Since physical distancing and testing with contact tracing are the only available interventions today for controlling R, we’re going to need extremely strong testing and contact tracing in order to allow partial reopening while keeping R < 1 for the extended period until a vaccine is widely distributed. Concretely, that suggests: (1) several months of strict physical distancing around R ≈ 1 while testing and contact tracing is put in place, (2) combination of distancing & testing to bring Rt < 0.5 for a while to lower ongoing caseload appreciably, (3) partial reopening with testing & contact tracing for 18-24 months with R ≈ 1 but at low caseload, (4) vaccination to bring R = 0 followed by full reopening in spring 2022. The hope is that the economy begins to recover in 6-8 months when (3) begins, but it is unlikely that Segment returns to the office until (4) is done. California is beginning to show a very similar plan.

Making it Less Dangerous

Alternatively, we could be ok with everyone getting the disease if it was a lot less dangerous. There are two potentials here: asymptomatic caseload and therapeutics.

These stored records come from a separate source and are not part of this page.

(** The destructor up to [rem_sock]. *)
Definition destructor_body : M unit :=
  modify (set_status "close");;
  logger Debug "ServerSocket::~ServerSocket()";;
  SetCloseAndDelete;;
  modify (set_socket None).

(** [delete ss] (as [delete this] at the end of [handle_connection]):
    [ServerSocket::~ServerSocket()] runs, ends with [rem_sock(this)], and
    the storage is released. *)
Definition delete_ServerSocket (a : Z) (p : process) : outcome unit * process :=
  match call a destructor_body p with
  | (Ok _, p') =>
      let p'' := rem_sock a p' in
      (Ok tt, {| heap := delete a (heap p'');
                 _sock_list := _sock_list p'';
                 plog := plog p'' |})
  | (r, p') => (r, p')
  end.

Section Stats.

(** [strftime(buff, 20, "%d %b %H:%M:%S", gmtime_r(t))] and the [%8d] of
    [snprintf]: the C library's formatting. *)
Variable strftime_gm : Z -> list Z.
Variable fmt_8d : Z -> list Z.

(** [std::string ServerSocket::connection_header(void)] *)
Definition connection_header : list Z := bytes "DATE             THREAD STATE".

(** [std::string ServerSocket::connection_stats(void)]; [snprintf] into
    [char bf[60]] keeps at most 59 characters. *)
Definition connection_stats (ss : ServerSocket) : list Z :=
  take 59 (strftime_gm (_start_time ss) ++ bytes " " ++
           fmt_8d (_tid ss) ++ bytes " " ++ bytes (_status ss)).

(** The body of [for (ServerSocket* ss : _sock_list)]; a pointer to a dead
    object has no meaning. *)
Definition stats_row (p : process) (acc : option (list Z * bool)) (a : Z)
  : option (list Z * bool) :=
  '(rc, hdr) ← acc;
  ss ← heap p !! a;
  let rc := if negb hdr then rc ++ connection_header ++ [10] else rc in
  Some (rc ++ connection_stats ss ++ [10], true).

(** [std::string ServerSocket::display_stats(void)]: the set is walked in
    the order of the pointers. *)
Definition display_stats (p : process) : outcome (list Z) :=
  match foldl (stats_row p) (Some ([], false))
              (merge_sort Z.le (elements (_sock_list p))) with
  | Some (rc, _) => Ok rc
  | None => Undefined
  end.

End Stats.

(** ** Lifetimes as traces *)

Inductive event :=
  | New (a now : Z) (raw : ServerSocket)
  | SetConnection (a : Z) (sock : tcp_socket)
  | Delete (a : Z).

Definition step (e : event) (p : process) : outcome unit * process :=
  match e with
  | New a now raw => new_ServerSocket a now raw p
  | SetConnection a sock => call a (set_connection sock) p
  | Delete a => delete_ServerSocket a p
  end.

(** A connection: its address, creation time, storage and socket. *)
Definition connection : Type := Z * Z * ServerSocket * tcp_socket.

Definition address (k : connection) : Z := k.1.1.1.

(** The listener creates the object and installs the accepted socket. *)
Definition open_connection (k : connection) : list event :=
  let '(a, now, raw, sock) := k in [New a now raw; SetConnection a sock].

(** [conns] are created, then closed in the order [closing]. *)
Definition lifetimes (conns : list connection) (closing : list Z) : list event :=
  concat (map open_connection conns) ++ map Delete closing.

Fixpoint run (evs : list event) (p : process) : outcome unit * process :=
  match evs with
  | [] => (Ok tt, p)
  | e :: evs' =>
      match step e p with
      | (Ok _, p') => run evs' p'
      | (r, p') => (r, p')
      end
  end.

(** Whether the object at [a] is between the end of its constructor and
    its destructor once [evs] have happened, given whether it was
    [before]. *)
Definition lives (evs : list event) (a : Z) (before : bool) : bool :=
  foldl (fun b e =>
           match e with
           | New a' _ _ => if decide (a' = a) then true else b
           | Delete a' => if decide (a' = a) then false else b
           | SetConnection _ _ => b
           end) before evs.

(** The registry holds exactly the addresses of the live objects. *)
Definition registered_iff_live (p : process) : Prop :=
  _sock_list p = dom (heap p).

(** Every live object has its socket installed. *)
Definition all_connected (p : process) : Prop :=
  forall a ss, heap p !! a = Some ss -> is_Some (_socket ss).

End Registry.

(** * The read loop ([ServerSocket.cc]) *)

Module Connection.
Import Scanner.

For asymptomatic cases, there has been much debate about this as a potential “out” because if asymptomatic caseload is very high, then it could mean many of us have already had the disease, it’s much less severe than we thought, and we’re closer to herd immunity than we think. However, as of April 14th Iceland has published data from testing 10% of their entire population. They found only 0.6% were infected and half of those were asymptomatic. China has also published some data that is hard to compare but would put a cap at 75% of people being asymptomatic. This means we are a long way from herd immunity (70%+ required, 50-100x infections so far), and the Infection Fatality Ratio remains in the 0.5-1% range, nearly 50-100x higher than the IFR of H1N1 swine flu. Some studies were recently reported in Los Angeles and Santa Clara counties showing much lower infected fatality rates. However, these California testing results appear to be the result of shoddy analysis. The latest New York State antibody tests indicate similar Infection Fatality Rates. To make matters worse, even mild cases are showing some evidence of permanent lung damage.

For therapeutics, there are therapeutics developed for other diseases that have already been proved as “safe” in humans like antibody plasma transfer, remdesivir, favipiravir, hydroxychloroquine and azithromycin, kevzara, interferon-alpha, umifenovir, lopinavir, ritonavir and others. As of early April most of these are in widespread clinical trials. Most trials will run for several months, and then go into data analysis. So we should have some data by early May or June. These are a crapshoot, I hope we get lucky with an existing therapeutic, and remdesivir and favipiravir in particular are showing some promise, but it’s unlikely to completely solve the issue as overall efficacy is expected to be low (still helpful, but low.) Developing new therapeutics will take much longer: time estimates range from 2-7 years. This is an unlikely path to get us out of the mess.